▶ _WHAT YOU WILL DO_:
Of the lines in the data below, write out exactly those from the one holding "(noAlias (aliases config) filepath ->" through the one holding "relative to the", both included.

......

(** ** Replacing in strings *)

Lemma findFirst_unique pat a b s :
  s = a ++ pat ++ b -> firstAt pat a s -> findFirst pat s = Some (a, b).
Proof.
  intros Hs Hfirst.
  destruct (findFirst pat s) as [[a0 b0]|] eqn:Hf.
  - apply findFirst_sound in Hf as [Hs0 Hfirst0].
    assert (length a0 = length a) as Hlen.
    { pose proof (Hfirst a0 b0 Hs0). pose proof (Hfirst0 a b Hs). lia. }
    rewrite Hs in Hs0. apply app_inj_1 in Hs0 as [-> Hrest]; [|done].
    by apply app_inv_head in Hrest as ->.
  - apply findFirst_None in Hf. exfalso. apply Hf. by exists a, b.
Qed.

Lemma replace_absent s pat repl : ~ occursIn pat s -> replace s pat repl = s.
Proof.
  intros Hno. unfold replace, replace_re. rewrite exec_literal.
  destruct (findFirst pat s) as [[a b]|] eqn:Hf; [|done].
  apply findFirst_sound in Hf as [-> _]. exfalso. apply Hno. by exists a, b.
Qed.

Lemma replace_first s pat repl a b :
  s = a ++ pat ++ b -> firstAt pat a s ->
  replace s pat repl = a ++ getSubstitution pat a b repl ++ b.
Proof.
  intros Hs Hfirst. unfold replace, replace_re.
  by rewrite exec_literal, (findFirst_unique pat a b s).
Qed.

Lemma firstAt_head pat s : firstAt pat [] s.
Proof. intros a' b' _. cbn. lia. Qed.

Lemma startsWith_split s p : startsWith s p = true -> exists r, s = p ++ r.
Proof.
  rewrite startsWith_strip. intros H. apply bool_decide_eq_true_1 in H as [r Hr].
  exists r. by apply strip_Some.
Qed.

(** ** Aliases *)

Section Aliases.

Context {rt : Runtime}.

Lemma resolveAliasIn_none entries filepath :
  noAlias entries filepath -> resolveAliasIn entries filepath = filepath.
Proof.
  induction 1 as [|[alias target] entries He _ IH]; cbn [resolveAliasIn]; [done|].
  cbn [fst] in He. by rewrite He.
Qed.

Lemma resolveAliasIn_first pre alias target post rest :
  noAlias pre (alias ++ rest) ->
  resolveAliasIn (pre ++ (alias, target) :: post) (alias ++ rest)
  = getSubstitution alias [] rest target ++ rest.
Proof.
  induction 1 as [|[a t] pre He _ IH]; cbn [app resolveAliasIn].
  - rewrite startsWith_app.
    by rewrite (replace_first (alias ++ rest) alias target [] rest eq_refl
                  (firstAt_head _ _)).
  - cbn [fst] in He. by rewrite He.
Qed.

End Aliases.

(** X11 -- Alias rewriting: the first alias, in the order of the
    configuration, that is a prefix of the path is taken, and that
    prefix alone is replaced by the target of the alias (a target
    without [$]-patterns arrives as it is); later aliases and later
    occurrences of the alias in the path play no part.  A path none
    of the aliases is a prefix of stays as it is. *)
Theorem alias_rewrites_prefix `{rt : Runtime} (config : Config)
    (filepath : jstring) :
  (noAlias (aliases config) filepath ->
   resolveAlias config filepath = filepath) /\
  (forall pre alias target post rest,
     aliases config = pre ++ (alias, target) :: post ->
     noAlias pre filepath ->
     filepath = alias ++ rest ->
     plainReplacement target = true ->
     resolveAlias config filepath = target ++ rest).
Proof.
  split.
  - apply resolveAliasIn_none.
  - intros pre alias target post rest Hal Hpre -> Hplain.
    unfold resolveAlias. rewrite Hal, resolveAliasIn_first by done.
    by rewrite getSubstitution_plain.
Qed.

(** X12 -- The injected comment is the template with its first
    [{filename}] replaced by the path of the script relative to the
    directory of the component (a path without [$]-patterns arrives
    as it is); a second [{filename}] stays, and a template without
    the placeholder is used unchanged. *)
Theorem comment_fills_placeholder `{rt : Runtime} (config : Config)
    (id scriptPath : jstring) :
  (~ occursIn (js "{filename}") (injectComment config) ->
   commentFor config id scriptPath = injectComment config) /\
  (forall a b,
     injectComment config = a ++ js "{filename}" ++ b ->
     firstAt (js "{filename}") a (injectComment config) ->
     plainReplacement (relative (dirname id) scriptPath) = true ->
     commentFor config id scriptPath
     = a ++ relative (dirname id) scriptPath ++ b).
Proof.
  split.
  - intros Hno. by apply replace_absent.
  - intros a b Ha Hfirst Hplain. unfold commentFor.
    rewrite (replace_first _ _ _ a b Ha Hfirst).
    by rewrite getSubstitution_plain.
Qed.

(** ** The splice as an insertion *)

(** X13 -- The default splice only inserts: whatever the source, the
    result is the source with one piece of text put in at one place
    (or the source itself); no character of the source is dropped or
    changed, and the order is kept. *)
Theorem default_transform_only_inserts (code comment content : jstring) :
  exists a ins b,
    code = a ++ b /\ defaultTransform code comment content = a ++ ins ++ b.
Proof.
  unfold defaultTransform. destruct (test re_open code).
  - unfold replace_fn. destruct (exec re_block code) as [m|] eqn:Hex.
    + destruct (exec_block_Some code m Hex)
        as (before & tag & inner & after & -> & _ & _ & _ & ->).
      exists (before ++ tag), (nl ++ comment ++ nl ++ content ++ nl),
        (inner ++ closeTag ++ after).
      cbn [m_before m_after inject m_caps nth].
      split; [by rewrite <- !app_assoc|]. unfold inject. cbn [m_caps nth].
      by rewrite <- !app_assoc.
    + exists code, [], []. by rewrite !app_nil_r.
  - unfold replace_re, re_template. fold templateClose. rewrite exec_literal.
    destruct (findFirst templateClose code) as [[a b]|] eqn:Hf.
    + apply findFirst_sound in Hf as [-> _].
      cbn [m_before m_after m_text].
      exists (a ++ templateClose),
        (getSubstitution templateClose a b
           (nl ++ nl ++ js "<script setup>" ++ nl ++ comment ++ nl ++ content
            ++ nl ++ js "</script>")),
        b.
      split; [by rewrite <- app_assoc|].
      change (newBlock comment content)
        with (templateClose
              ++ (nl ++ nl ++ js "<script setup>" ++ nl ++ comment ++ nl
                  ++ content ++ nl ++ js "</script>")).
      assert (forall r,
                getSubstitution templateClose a b (templateClose ++ r)
                = templateClose ++ getSubstitution templateClose a b r) as ->
        by reflexivity.
      by rewrite <- !app_assoc.
    + exists code, [], []. by rewrite !app_nil_r.
Qed.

......

▶ _TASK RESPONSE_:
  (noAlias (aliases config) filepath ->
   resolveAlias config filepath = filepath) /\
  (forall pre alias target post rest,
     aliases config = pre ++ (alias, target) :: post ->
     noAlias pre filepath ->
     filepath = alias ++ rest ->
     plainReplacement target = true ->
     resolveAlias config filepath = target ++ rest).
Proof.
  split.
  - apply resolveAliasIn_none.
  - intros pre alias target post rest Hal Hpre -> Hplain.
    unfold resolveAlias. rewrite Hal, resolveAliasIn_first by done.
    by rewrite getSubstitution_plain.
Qed.

(** X12 -- The injected comment is the template with its first
    [{filename}] replaced by the path of the script relative to the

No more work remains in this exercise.